[zeromq-dev] exception from recv()
Tom Wilberding
tom at wilberding.com
Thu Sep 27 17:11:23 CEST 2012
> On Wed, Sep 26, 2012 at 5:46 PM, Tom Wilberding <tom at wilberding.com>
> wrote:
> >> * Blocking calls now return EINTR if interrupted by the delivery of
> a
> >> signal; this also means that language bindings which previously
> had
> >> problems with handling SIGINT/^C should now work correctly.
> >
> > What is the best practice for handling this in C++? The zmq.hpp
> wrapper
> > is throwing without any additional info when zmq_recv() returns -1
> and
> > errno is EINTR, so should my app be catching this exception? And if
> so,
> > shouldn't information pertaining to the root cause of the interrupt
> be
> > passed along?
>
> It's throwing if it *isn't* EINTR - catch it and use errnum or what()
> to see what the underlying issue is.
>
> Ian
>
Thanks Ian but my reading of zmq.hpp and the release notes is that it is
throwing if it isn't EGAIN (not EINTR). I looked at the java bindings
they have similar logic.
> > inline bool recv (message_t *msg_, int flags_ = 0)
> > {
> > int rc = zmq_recv (ptr, msg_, flags_);
> > if (rc == 0)
> > return true;
> > if (rc == -1 && zmq_errno () == EAGAIN)
> > return false;
> > throw error_t ();
> > }
>
> Looking at the release notes:
>
> > * Blocking calls now return EINTR if interrupted by the delivery of
> a
> > signal; this also means that language bindings which previously
> had
> > problems with handling SIGINT/^C should now work correctly.
I found an old thread from 2010 when this change was originally being
discussed, but I'm still scratching my head. It seems like the C++
wrapper is throwing when a blocking zmq_recv() is now returning -1 and
errno == EINTR in 2.2.0, whereas in 2.0.10 zmq_recv() was not passing
this along.
http://lists.zeromq.org/pipermail/zeromq-dev/2010-September/005814.html
But having my application code blindly swallow the exception thrown by
the C++ binding makes me nervous unless the folks on this confirm that
this is best practice.
I suppose my application code can catch the exception and then inspect
zmq_errno() and move forward if it is EINTR and rethrow if it is
anything else, but honestly, that seems clunky so I feel like I am
missing something or doing something wrong.

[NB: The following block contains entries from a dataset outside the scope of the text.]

Lemma littleEndian_length n l x rest : littleEndian n l = Some (x, rest) → (length rest ≤ length l)%nat.
Proof.
  revert l x rest. induction n as [|n IH]; intros l x rest; [by intros [= <- <-]|]. destruct l as [|b l]; [done|]. simpl.
  destruct (littleEndian n l) as [[y r]|] eqn:E; [|done]. intros [= _ <-]. specialize (IH _ _ _ E). lia.
Qed.

Lemma copyBack_app len offset acc acc' before :
  copyBack len offset acc = Some acc' → copyBack len offset (acc ++ before) = Some (acc' ++ before).
Proof.
  revert acc. induction len as [|len IH]; intros acc; simpl; [by intros [= <-]|].
  destruct (acc !! (offset - 1)%nat) as [b|] eqn:E; [|done]. rewrite (lookup_app_l_Some _ _ _ _ E). simpl. intros H.
  by apply (IH (b :: acc)).
Qed.

Lemma header_app body a rest more :
  header body = Some (a, rest) → header (body ++ more) = Some (a, rest ++ more) ∧ (length rest < length body)%nat.
Proof.
  destruct body as [|tag body]; [done|]. cbn [header app length].
  assert (Hle : ∀ n (f : Z → action), (p ← littleEndian n body; let '(x, b) := p in Some (f x, b)) = Some (a, rest) →
    (p ← littleEndian n (body ++ more); let '(x, b) := p in Some (f x, b)) = Some (a, rest ++ more) ∧
    (length rest < S (length body))%nat).
  { intros n f. destruct (littleEndian n body) as [[x b]|] eqn:E; [|done]. intros [= <- <-].
    rewrite (littleEndian_app _ _ _ _ _ E). split; [done|]. apply littleEndian_length in E. lia. }
  destruct (Z.land (byteZ tag) 3 =? 0); [|destruct (Z.land (byteZ tag) 3 =? 1)]; apply Hle.
Qed.

Lemma perform_app a acc body acc' rest before more :
  perform a acc body = Some (acc', rest) →
  perform a (acc ++ before) (body ++ more) = Some (acc' ++ before, rest ++ more) ∧ (length rest ≤ length body)%nat.
Proof.
  destruct a as [n|n [|offset]]; cbn [perform]; [|done|].
  - destruct (Nat.leb_spec n (length body)) as [Hn|]; [|done]. intros [= <- <-].
    rewrite length_app. destruct (Nat.leb_spec n (length body + length more)); [|lia].
    rewrite take_app_le, drop_app_le by lia. rewrite <-app_assoc, length_drop. split; [done|lia].
  - destruct (copyBack n (S offset) acc) as [acc1|] eqn:E; [|done]. intros [= <- <-].
    by rewrite (copyBack_app _ _ _ _ before E).
Qed.

(** An element means the same after other content and before other elements. *)
Lemma element_app acc body acc' rest before more :
  element acc body = Some (acc', rest) →
  element (acc ++ before) (body ++ more) = Some (acc' ++ before, rest ++ more) ∧ (length rest < length body)%nat.
Proof.
  unfold element. destruct (header body) as [[a b]|] eqn:E; [|done]. cbn [mbind option_bind]. intros H.
  destruct (header_app _ _ _ more E) as [-> ?]. cbn [mbind option_bind].
  destruct (perform_app _ _ _ _ _ before more H) as [-> ?]. split; [done|lia].
Qed.

Lemma elements_fuel n acc body : (length body ≤ n)%nat → elements n acc body = decodeBody acc body.
Proof.
  unfold decodeBody. remember (length body) as m eqn:Em. revert n m acc body Em.
  induction n as [n IH] using lt_wf_ind. intros m acc body -> Hn.
  destruct body as [|tag body]; [by destruct n|]. destruct n as [|n]; [simpl in Hn; lia|]. cbn [elements length].
  destruct (element acc (tag :: body)) as [[acc1 rest]|] eqn:E; [|done]. cbn [mbind option_bind].
  apply (element_app _ _ _ _ [] []) in E as [_ Hl]. simpl in Hl, Hn.
  rewrite (IH n ltac:(lia) _ acc1 rest eq_refl) by lia.
  destruct (decide (length body = n)) as [->|]; [by rewrite (IH n ltac:(lia) _ acc1 rest eq_refl) by lia|].
  by rewrite (IH (length body) ltac:(lia) _ acc1 rest eq_refl) by lia.
Qed.

Lemma decodeBody_app acc body acc' before more :
  decodeBody acc body = Some acc' → decodeBody (acc ++ before) (body ++ more) = decodeBody (acc' ++ before) more.
Proof.
  unfold decodeBody at 1. revert acc. remember (length body) as n eqn:En. revert body En.
  induction n as [n IH] using lt_wf_ind. intros body -> acc.
  destruct body as [|tag body]; [by intros [= <-]|]. cbn [elements length].
  destruct (element acc (tag :: body)) as [[acc1 rest]|] eqn:E; [|done]. cbn [mbind option_bind].
  destruct (element_app _ _ _ _ before more E) as [E' Hl]. simpl in Hl.
  intros H. rewrite elements_fuel in H by lia. unfold decodeBody at 1. cbn [app elements length] in E' |- *. rewrite E'.
  cbn [mbind option_bind]. rewrite elements_fuel by (rewrite !length_app; lia).
  eapply (IH (length rest)); [simpl; lia|done|exact H].
Qed.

I should also point out that I have no idea what is the root cause of
the interrupted system call. It can run for hours without it occurring,
but I've found a few ways to induce it to happen, so if anyone has some
debugging tips, I'd appreciate the help. I'm not sending SIGINT/^C to my
app, there is something else going on. Is receiving EINTR during a
zmq_recv() for anything other than a SIGINT/^C something that others are
familiar with?
1) Perhaps my installation is corrupt in some way. I installed 2.2.0 and
did not explicitly uninstall 2.0.10 first
2) Is seeing errno == EINTR during a zmq_recv() call something I should
just ignore and keep trucking, or is this an exceptional case that
indicates a deeper issue?
3) Is any one else doing anything specific in there application to
handle interrupted zmq_recv()
4) should I install my own signal handler? I think I will do that next
as a debugging step, but I would not expect to do that in production.